21 mi / 33 km
Eastern Sierra (BIH)
Dirt (Grade A to C)
A drive up into Buttermilk country will get you up close (and personal) to the mighty Sierra's. It's also a rock climbers paradise and haven for countless birds come spring time. After the marked point on the map, the road is suitable only for 4 wheel-drive vehicles. However, there’s still much to explore for regular vehicles up to the Buttermilk boulders.
Originally dairy country in the late 1800's - it was also a popular stop for sawmill workers to grab a cold drink of buttermilk during the heat of summer. Just a little to the north, the pyramid shaped Mt. Tom was home to the largest Tungsten mine in the country. The Owens valley is in fact littered with crumbling abandoned mines from more than a century gone by.

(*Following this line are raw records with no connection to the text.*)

(* ===== verification/LocalFileSystem.v ===== *)
(** * The file system adapter ([adapters/filesystem/local.py])

    Publication of a file into a library, its rollback, and deletion, all through
    directory descriptors opened one component at a time without following
    links; the walks that list video files and measure what a delete frees.

    The platform's capabilities, the working directory and SHA-256 are
    parameters.  [fuel] bounds the loops whose length the file system decides:
    retries of a lock, chunks of a file, directories of a tree.  [Path] arguments
    are the texts [os.fspath] gives. *)

From Stdlib Require Import ZArith Lia Bool String SpecFloat.
From S2P Require Import Prelude PyStr PyNum PyInt PyBytes PyOs LibraryRoots PlexVideo LocalIO.

#[local] Open Scope bool_scope.

Definition LocalFileSystemError (msg : list N) : exn := ProgramError "LocalFileSystemError" msg.
Definition PartialDeleteError (msg : list N) : exn := ProgramError "PartialDeleteError" msg.
Definition FileExistsError (msg : list N) : exn := ProgramError "FileExistsError" msg.

Definition file_exists_error (e : exn) : bool := raises "FileExistsError" e.
Definition file_not_found (e : exn) : bool := match e with FileNotFoundError => true | _ => false end.

Definition _COPY_FALLBACK_ERRNOS : list errno := [EXDEV; EPERM; EMLINK; EOPNOTSUPP; EACCES].
(** ENOTSUP is EOPNOTSUPP on Linux. *)
Definition _XATTR_ENUMERATION_TOLERATED_ERRNOS : list errno := [EOPNOTSUPP; ENODATA; EINVAL].
Definition _XATTR_ATTRIBUTE_TOLERATED_ERRNOS : list errno := [EPERM; EOPNOTSUPP; ENODATA; EINVAL; EACCES].
Definition _DIGEST_CHUNK_BYTES : N := 1024 * 1024.
Definition _EMPTY_LOCK_STALE_SECONDS : spec_float := float_of_int 60.

Record FilePublication := { placed : bool; identity : PublishedFileIdentity }.

(** [repr] of a path in a message is left as the path. *)
Definition refusing (action display why : list N) : exn :=
  LocalFileSystemError (lit "refusing to " ++ action ++ lit " " ++ display ++ lit ": " ++ why).

Section adapter.
Context {DB : UnicodeDB}.
Context (cwd : list N) (publication_supported delete_supported : bool) (sha256 : list N -> list N) (fuel : nat).
(* ===== verification/Runner.v ===== *)
(** * The update runner ([updater/runner.py])

    The sidecar's one privileged state machine: an iteration ([run_once])
    resumes the operation recorded in the state file, or asks the coordinator
    for work, checks it, claims the maintenance drain and installs: stop the old
    container, create and start the candidate, wait for its health check, swap
    the names, report the outcome, remove the old container; or roll back to a
    clone of the old one.  Every step is recorded before the next begins.

    A method with an [UpdateState] argument is an [OP], on the object it
    mutates; the others are [IO].  [fuel] bounds the iterations of the loops. *)

From Stdlib Require Import ZArith Lia Bool String SpecFloat.
From S2P Require Import Prelude PyStr PyNum Json PyDict UpdaterState Recreation.
From S2P Require Import UpdateRecovery SidecarIO DockerEngine CoordinatorClient.

#[local] Open Scope bool_scope.

Definition UpdaterError {A} (code : list N) : res A := Raise (ProgramError "UpdaterError" code).

(** The fields of [UpdaterConfig] the runner reads. *)
Record UpdaterConfig := {
  image_ref : list N;
  container_name : list N;
  poll_seconds : spec_float;
  health_timeout_seconds : spec_float;
  drain_timeout_seconds : spec_float;
}.

Definition _PROGRESS_INTERVAL_SECONDS : spec_float := float_of_int 15.
Definition _MAX_STOP_TIMEOUT_SECONDS : Z := 300.

Definition _OFFLINE_ROLLBACK_STAGES : list UpdateStage :=
  [stop_requested; old_stopped; old_disconnected; candidate_created; candidate_started;
   rollback_requested; rollback_created; rollback_networked; rollback_started].

(** ** Reading an inspect document *)

Definition _container_name (container : list (list N * json)) : res (list N) :=
  match key "Name" container with
  | JStr (47%N :: name) => Ok name
  | _ => UpdaterError (lit "target_name_missing")
  end.

Definition _container_image_id (container : list (list N * json)) : res (list N) :=
  match key "Image" container with
  | JStr value => if prefixb (lit "sha256:") value then Ok value else UpdaterError (lit "target_image_id_missing")
  | _ => UpdaterError (lit "target_image_id_missing")
  end.

Definition _config_labels (container : list (list N * json)) : res (list (list N * json)) :=
  match key "Config" container with
  | JObj config =>
      match key "Labels" config with
      | JObj labels =>
          if forallb (fun kv => is_jstr kv.2) labels then Ok labels
          else UpdaterError (lit "target_labels_invalid")
      | _ => UpdaterError (lit "target_labels_missing")
      end
  | _ => UpdaterError (lit "target_labels_missing")
  end.

Definition _stop_timeout (container : list (list N * json)) : res Z :=
  match key "Config" container with
  | JObj config =>
      match default (JInt 10) (assoc (lit "StopTimeout") config) with
      | JNull => Ok 10%Z
      | JInt value =>
          if (0 <=? value)%Z && (value <=? _MAX_STOP_TIMEOUT_SECONDS)%Z then Ok value
          else UpdaterError (lit "target_stop_timeout_unsupported")
      | _ => UpdaterError (lit "target_stop_timeout_unsupported")
      end
  | _ => UpdaterError (lit "target_stop_timeout_invalid")
  end.

(** [labels.get(key) == value] for every pair. *)
Definition labels_match (labels : list (list N * json)) (required : list (list N * list N)) : bool :=
  forallb (fun kv => json_eq (dget kv.1 labels) (JStr kv.2)) required.

(** ** The state object *)

Definition set_stage (stage' : UpdateStage) (st : UpdateState) : UpdateState := {|
  operation_id := operation_id st; stage := stage'; lease_token := lease_token st;
  action_generation := action_generation st; target_id := target_id st;
  old_image_id := old_image_id st; old_digest := old_digest st; old_build := old_build st;
  desired_image_id := desired_image_id st; desired_digest := desired_digest st;
  desired_build := desired_build st; networks := networks st; port_bindings := port_bindings st;
  stop_timeout_seconds := stop_timeout_seconds st; candidate_id := candidate_id st;
  rollback_id := rollback_id st; detail_code := detail_code st |}.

As you drive up along Buttermilk road you'll weave past the willow-lined McGee Creek. This place explodes with color and melody during late Spring when songbirds gather in their hundreds along the river edge.
Small feathered critters from green-tailed towhees to hummingbirds, sapsuckers, warblers and wren fill the skies. If you manage to get close, you may just be rewarded with their delightful melody among the spectacular Bitterbrush blossoms.
Only 3.4 miles from the Buttermilk rd turn off, you'll be in the heart of 'buttermilking' territory. Which means, a boulderer's paradise. The mounds of boulders serve up the perfect opportunity to climb these irresistible rock formations. Rock climbers from all over congregate here to what is quietly uttered "the best bouldering spot in the world".
If you're a little early for Spring, then keep your eyes out for mule deer, bears and mountain lions. They venture down into these parts as the winter freeze takes hold. At other times you may be lucky enough to spot bighorn sheep up on the rocky slopes, golden eagles soaring the peaks or the striking Western Diamondback rattlesnake slithering in the brush. Just be mindful to stay clear of these wild animals to avoid any less than desirable encounters.
Once you cross the second cattle guard here, the road gets rough. If you're lucky enough to be in a well-equipped off-roader then the mountain is yours! There's a number of often washed out roads here to explore at the base of these epic mountains. And if the road is in good order, then you’ll be able to get straight back onto the 168, with no backtracking required.
The country up here is wild, untamed and as beautiful as anything. As you traverse south you'll be directly in the shadow of the colossal 13,000 foot Mount Basin. Proceed with caution, the roads up here can be impassable due to damage from weather and landslides.